◎スエズ運河庁は27日の記者会見で、エバーギブン号は「人的ミス」で座礁した可能性があると述べた。
3月27日、スエズ運河のど真ん中で座礁したエバーギブン号を再浮上させる新たな取り組みは失敗し、世界の海運を混乱させている大渋滞は改善しなかった。
スエズ運河庁は27日の記者会見で、エバーギブン号は「人的ミス」で座礁した可能性があると述べた。同庁は先日、エバーギブン号は強風にあおられ座礁したと述べていた。
同庁のオサマ・ラベイ氏は記者団に対し、「人的または技術的なミスにより座礁した可能性があります」と述べた。
エバーギブン号は23日にアジアとヨーロッパを最短ルートで結ぶスエズ運河のど真ん中で座礁した。国連のデータベースによると、エバーギブン号の所有者は愛媛県今治市に本拠を置く船舶リース会社の正栄汽船、運航者は台湾を拠点とする大手海運会社のエバーグリーンマリン社。運航管理会社はバーンハード・シャルト・シップマネジメント。建造は2018年、全長400m、幅59m、総重量約20万トン。一度に最大20,000個のコンテナを輸送できる。
ラベイ氏は撤去作業の完了予定日は予測できないと述べた。オランダの救助専門会社、ボスカリスのチームは、満潮と大型タグボートを利用してエバーギブン号を再浮上させようとしている。
ラベイ氏は、「エバーギブン号に積み込まれた貨物を撤去せずに船を解放したい」と強調した。「私たちは困難な状況にありますが、貨物の撤去だけは避けたいと考えています」
記者からスエズ運河の再開時期を質問されたラベイ氏は、「分からないので何も言えない」と答えた。
エバーギブン号の運航管理会社、バーンハード・シャルト・シップマネジメントと、運河サービスプロバイダーのレス・エージェンシーズは満潮救出作戦で事態は改善すると述べていたが、総重量20万トンの巨大貨物船はスエズ運河をブロックし続けている。

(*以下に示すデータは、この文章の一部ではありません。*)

(** X13.  The context of a pair is closed exactly when the pair
    returns.  When [scrape_pair] returns, its context is gone from the
    store and every other context is as it was; when it raises (or is
    still paging), [context.close()] was not reached: the context is
    still open, on whatever tab the pair had reached.  Either way no
    other context is touched. *)
Theorem pair_context_is_closed_on_return_only
    fuel branch input (s : Session page) :
  match scrape_pair site fuel branch input s with
  | (Ok _, s') => contexts s' = delete (next_context s) (contexts s)
  | (_, s') =>
      exists tab, contexts s' = <[next_context s := tab]> (contexts s)
  end.
Proof.
  set (c := next_context s).
  set (s1 := on_machine (emit (Logged (ScrapingNewInput input))) s).
  set (s2 := on_machine (emit (NewContext c)) (bump_context s1)).
  set (s3 := on_machine (emit (NewPage c))
               (on_contexts (insert c (blank site)) s2)).
  set (body := (for_each (nav_actions input) (perform site c) ;;
                scrape_branch site fuel c branch input)).
  assert (E : scrape_pair site fuel branch input s =
              (body ;; close_context c) s3).
  { unfold scrape_pair, body.
    rewrite (bind_ok _ _ _ _ s1 (eq_refl : happen _ s = (Ok tt, s1))).
    rewrite (bind_ok _ _ _ _ s2 (eq_refl : new_context s1 = (Ok c, s2))).
    rewrite (bind_ok _ _ _ _ s3
               (eq_refl : new_page site c s2 = (Ok tt, s3))).
    pose proof (nav_to_branch_page_steps site c input s3) as Enav.
    unfold bind in Enav |- *. rewrite Enav.
    now destruct (for_each (nav_actions input) (perform site c) s3)
      as [[[]| |] s4]. }
  rewrite E. unfold bind at 1.
  pose proof (pair_body_tab_kept c fuel branch input s3) as [Others Kept].
  fold body in Others, Kept.
  assert (Same : forall c', c' <> c ->
                   contexts (snd (body s3)) !! c' = contexts s !! c').
  { intros c' H. rewrite (Others c' H). simpl. now apply lookup_insert_ne. }
  assert (Open : is_Some (contexts (snd (body s3)) !! c)).
  { apply Kept. exists (blank site). apply lookup_insert_eq. }
  destruct (body s3) as [[[]|e|] s4]; simpl in Same, Open |- *.
  - apply map_eq. intros c'. destruct (decide (c' = c)) as [->|H].
    + now rewrite !lookup_delete_eq.
    + rewrite !lookup_delete_ne by auto. now apply Same.
  - destruct Open as [tab Ht]. exists tab. apply map_eq. intros c'.
    destruct (decide (c' = c)) as [->|H].
    + now rewrite lookup_insert_eq.
    + rewrite lookup_insert_ne by auto. now apply Same.
  - destruct Open as [tab Ht]. exists tab. apply map_eq. intros c'.
    destruct (decide (c' = c)) as [->|H].
    + now rewrite lookup_insert_eq.
    + rewrite lookup_insert_ne by auto. now apply Same.
Qed.
(** GitHub strategy: [async (accessToken, refreshToken, profile, done)]. *)
Definition githubStrategy `{JsText} (refreshToken : option string) (profile : GitHubProfile)
           (newId : string) (now : Z) (rows : list User) : Done * list User :=
  match findFirst (github_where profile) rows with
  | Some user =>
      finish (update (id user) now (link_data github (h_id profile) refreshToken) rows)
             rows
  | None =>
      finish
        (create newId now
           {| c_username := github_username profile now;
              c_firstName := github_firstName profile;
              c_lastName := github_lastName profile;
              c_email := github_email profile;
              c_age := 18;
              c_password := None;
              c_provider := github;
              c_providerId := Some (h_id profile);
              c_refreshToken := refreshToken |}
           rows)
        rows
  end.

(** One interface over the two OAuth strategies, selected by the
    provider of the profile. *)
Inductive OAuthProfile : Type :=
| Google (p : GoogleProfile)
| GitHub (p : GitHubProfile).

Definition profile_provider (p : OAuthProfile) : Provider :=
  match p with
  | Google _ => google
  | GitHub _ => github
  end.

Definition profile_id (p : OAuthProfile) : string :=
  match p with
  | Google g => g_id g
  | GitHub h => h_id h
  end.

Definition profile_email (p : OAuthProfile) : option string :=
  match p with
  | Google g => head (g_emails g)
  | GitHub h => first_email (h_emails h)
  end.

Definition resolveOAuth `{JsText} (refreshToken : option string) (profile : OAuthProfile)
           (newId : string) (now : Z) (rows : list User) : Done * list User :=
  match profile with
  | Google g => googleStrategy refreshToken g newId now rows
  | GitHub h => githubStrategy refreshToken h newId now rows
  end.

(** [passport.serializeUser((user, done) => done(null, user.id))]. *)
Definition serializeUser (user : gmap string JsVal) : JsVal := get user "id".

(** [passport.deserializeUser(async (id, done) => ...)]: the selected
    columns of the row, [null] when the row is gone, the error when the
    lookup throws. *)
Definition deserializeUser (i : JsVal) (rows : list User)
  : Result Failure (option (gmap string JsVal)) :=
  match findUnique_where_id i rows with
  | Ok found => Ok (selected <$> found)
  | Err e => Err (StoreFailure e)
  end.

End Passport.

(** ** Responses *)

Module Http.
Import View Token.

(** A JSON response: the status and the keys the handlers write. *)
Record Response : Type := mkResponse {
  status : Z;
  error : option string;
  message : string;
  user : option (gmap string JsVal);
  token : option Jwt
}.

(** [res.status(code).json({ error, message })]. *)
Definition failure (code : Z) (err msg : string) : Response :=
  mkResponse code (Some err) msg None None.

(** [res.redirect(location)], as [failureRedirect] does. *)
Definition redirect (location : string) : Response :=
  mkResponse 302 None location None None.

End Http.

(** ** Controllers: register, login, getProfile, updateProfile *)

Module AuthController.
Import Store View Token Passport Http.

Record RegisterBody : Type := mkRegister {
  r_username : string;
  r_firstName : string;
  r_lastName : string;
  r_email : string;
  r_age : Z;
  r_password : string
}.

(** [register(req, res)]: the response and the table afterwards. *)
Definition register `{Bcrypt} `{JwtLib} (env : Env) (body : RegisterBody)
           (newId : string) (now : Z) (rows : list User) : Response * list User :=
  match findFirst (where_or [by_email (r_email body); by_username (r_username body)]) rows with
  | Some existingUser =>
      (failure 400 "User Already Exists"
         (if bool_decide (email existingUser = r_email body)
          then "User with this email already exists"
          else "Username is already taken"),
       rows)
  | None =>
      let saltRounds := 12%nat in
      let hashedPassword := bcrypt_hash (r_password body) saltRounds in
      match create newId now
              {| c_username := r_username body;
                 c_firstName := r_firstName body;
                 c_lastName := r_lastName body;
                 c_email := r_email body;
                 c_age := r_age body;
                 c_password := Some hashedPassword;
                 c_provider := local;
                 c_providerId := None;
                 c_refreshToken := None |} rows with
      | Err _ => (failure 500 "Internal Server Error" "Failed to register user", rows)
      | Ok (created, rows') =>
          let user := selected created in
          match generateToken env (now / 1000) (get user "id") with
          | None => (failure 500 "Internal Server Error" "Failed to register user", rows')
          | Some token =>
              (mkResponse 201 None "User registered successfully" (Some user) (Some token),
               rows')
          end
      end
  end.

(** What [passport.authenticate('local', callback)] hands to the callback:
    the framework fails with its own message when a credential is empty,
    and runs the strategy otherwise. *)
Definition authenticate_local `{Bcrypt} (email password : string) (rows : list User) : Done :=
  if (Js.truthy (Some email) && Js.truthy (Some password))%bool
  then localStrategy email password rows
  else DoneFail "Missing credentials".

(** [login(req, res, next)]: the custom callback around the local
    strategy. [logIn_ok] tells whether [req.logIn] could establish the
    session; an exception raised while signing escapes the handler. *)
Definition login `{Bcrypt} `{JwtLib} (env : Env) (email password : string)
           (logIn_ok : bool) (now : Z) (rows : list User) : Result Failure Response :=
  match authenticate_local email password rows with
  | DoneError _ => Ok (failure 500 "Internal Server Error" "Login failed")
  | DoneFail info =>
      Ok (failure 401 "Authentication Failed" (Js.or_str (Some info) "Invalid credentials"))
  | DoneUser user =>
      if logIn_ok
      then match generateToken env (now / 1000) (get user "id") with
           | Some token => Ok (mkResponse 200 None "Login successful" (Some user) (Some token))
           | None => Err SignFailure
           end
      else Ok (failure 500 "Internal Server Error" "Failed to create session")
  end.

(** [getProfile(req, res)], from [req.user]. *)
Definition getProfile (req_user : gmap string JsVal) (rows : list User) : Response :=
  match findUnique_where_id (get req_user "id") rows with
  | Err _ => failure 500 "Internal Server Error" "Failed to retrieve profile"
  | Ok None => failure 404 "User Not Found" "User profile not found"
  | Ok (Some found) =>
      mkResponse 200 None "Profile retrieved successfully" (Some (selected found)) None
  end.

(** The body of updateProfile: every key may be left out. *)
Record UpdateBody : Type := mkUpdateBody {
  u_username : option string;
  u_firstName : option string;
  u_lastName : option string;
  u_email : option string;
  u_age : option Z
}.

(** [{ id: { not: userId } }]. *)
Definition id_not (userId : JsVal) (u : User) : bool :=
  match userId with
  | JStr i => negb (by_id i u)
  | _ => true
  end.

(** [[username ? { username } : {}, email ? { email } : {}]] with the
    empty objects filtered out. *)
Definition taken_filters (body : UpdateBody) : list (User -> bool) :=
  (if Js.truthy (u_username body)
   then [by_username (default EmptyString (u_username body))] else [])
  ++ (if Js.truthy (u_email body)
      then [by_email (default EmptyString (u_email body))] else []).

(** [updateProfile(req, res)], from [req.user] and the body. *)
Definition updateProfile (req_user : gmap string JsVal) (body : UpdateBody)
           (now : Z) (rows : list User) : Response * list User :=
  let userId := get req_user "id" in
  let existingUser :=
    if (Js.truthy (u_username body) || Js.truthy (u_email body))%bool
    then findFirst (fun u => (id_not userId u && where_or (taken_filters body) u)%bool) rows
    else None in
  match existingUser with
  | Some existing =>
      (failure 400 "Conflict"
         (if bool_decide (Some (username existing) = u_username body)
          then "Username is already taken"
          else "Email is already in use"),
       rows)
  | None =>
      let updateData :=
        {| d_username := u_username body;
           d_firstName := u_firstName body;
           d_lastName := u_lastName body;
           d_email := u_email body;
           d_age := u_age body;
           d_password := None;
           d_provider := None;
           d_providerId := None;
           d_refreshToken := None |} in
      match userId with
      | JStr i =>
          match update i now updateData rows with
          | Ok (updated, rows') =>
              (mkResponse 200 None "Profile updated successfully" (Some (selected updated)) None,
               rows')
          | Err _ => (failure 500 "Internal Server Error" "Failed to update profile", rows)
          end
      | _ => (failure 500 "Internal Server Error" "Failed to update profile", rows)
      end
  end.

(** [changePassword(req, res)], from [req.user] and the two passwords of
    the body. *)
Definition changePassword `{Bcrypt} (req_user : gmap string JsVal)
           (currentPassword newPassword : string) (now : Z) (rows : list User)
  : Response * list User :=
  match get req_user "id" with
  | JStr userId =>
      match findUnique_id userId rows with
      | Some found =>
          match password found with
          | Some (String c h) =>
              if bcrypt_compare currentPassword (String c h)
              then
                let saltRounds := 12%nat in
                let hashedNewPassword := bcrypt_hash newPassword saltRounds in
                match update userId now
                        {| d_username := None; d_firstName := None; d_lastName := None;
                           d_email := None; d_age := None;
                           d_password := Some hashedNewPassword;
                           d_provider := None; d_providerId := None;
                           d_refreshToken := None |} rows with
                | Ok (_, rows') =>
                    (mkResponse 200 None "Password changed successfully" None None, rows')
                | Err _ =>
                    (failure 500 "Internal Server Error" "Failed to change password", rows)
                end
              else (failure 400 "Authentication Failed" "Current password is incorrect", rows)
          | _ => (failure 400 "Bad Request" "Cannot change password for OAuth users", rows)
          end
      | None => (failure 400 "Bad Request" "Cannot change password for OAuth users", rows)
      end
  | _ => (failure 500 "Internal Server Error" "Failed to change password", rows)
  end.

(** The calls a handler makes on the session of the request. *)
Inductive SessionCall : Type :=
| ReqLogout
| SessionDestroy
| ClearCookie (name : string).

(** [deleteAccount(req, res)]: the response, the table afterwards and the
    session calls made. Errors of the two session calls are only logged. *)
Definition deleteAccount (req_user : gmap string JsVal) (rows : list User)
  : Response * list User * list SessionCall :=
  match get req_user "id" with
  | JStr userId =>
      match deleteUser userId rows with
      | Ok (_, rows') =>
          (mkResponse 200 None "Account deleted successfully" None None, rows',
           [ReqLogout; SessionDestroy; ClearCookie "connect.sid"])
      | Err _ => (failure 500 "Internal Server Error" "Failed to delete account", rows, [])
      end
  | _ => (failure 500 "Internal Server Error" "Failed to delete account", rows, [])
  end.

End AuthController.

(** ** The OAuth callback routes *)

Module AuthRoutes.
Import Store View Token Passport Http.

Definition provider_title (p : OAuthProfile) : string :=
  match p with
  | Google _ => "Google"
  | GitHub _ => "GitHub"
  end.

バーンハード・シャルト・シップマネジメントは先日、(船尾付近の)砂とバラスト水を除去したおかげで「撤去作業は大きく前進した」と述べていた。スエズ運河庁によると、これまでに船首周辺の砂、約20,000トンと、エバーギブン号を安定させるために船底などに貯蔵されている約9,000トンのバラスト水を除去したという。
27日の作業も総動員体制で行われている。バックホーは船首付近の砂や泥を取り除き、12台の大型タグボートに乗船した作業員たちは昼夜を問わず働いた。
オランダの救助専門会社、ボスカリスのピーター・ペルドウスキーCEOは26日、「大型タグボート、砂場の掘削、満潮を組み合わせて数日以内に船を動かしたい」と述べた。
オランダの時事番組に出演したペルドウスキーCEOは、「船の前方部は砂質粘土層にめり込んでいるが、後部は完全にはめり込んでおらず、満潮時に牽引することで現状を打破したい」と語った。「前方部の砂を取り除き、満潮時にタグボートで牽引する試みを継続します。来週の初めには事態が改善することを願っています」
ペルドウスキーCEOは満潮時の試みが失敗した場合、船の前方部のコンテナを何百個か撤去し、同じ工法を継続すると述べた。「コンテナを吊り上げる大型クレーンが現地に向かっています。また、オランダとイタリアの新たなタグボートも28日にエジプト入りする予定です」
一方、エジプトのムスタファ・マドブリー首相はスエズ運河封鎖後初の公式声明を発表し、エバーギブン号の窮状を「異常な事件」と呼んだ。
スエズ運河庁はメディアの現地取材を27日に初めて許可した。AP通信によると、作業にあたっているタグボートは取材チームの船よりはるかに大きかったが、エバーギブン号の巨体を動かせるとは到底思えなかったという。
現在、少なくとも300隻以上の貨物船が運河の両側で立ち往生している。一部の貨物船はアフリカ大陸ルートを選択した。
海運の専門、ロイズリストのデータによると、スエズ運河西ルートを通過する商品の価値は1日あたり約5,600億円、東ルートは約5,000億円にのぼり、エジプト政府は1日あたり最大15億円の収入を失っているという。
スエズ運河庁は27日の声明の中で、支援を申し出てくれたアメリカ、中国、UAEに感謝すると述べた。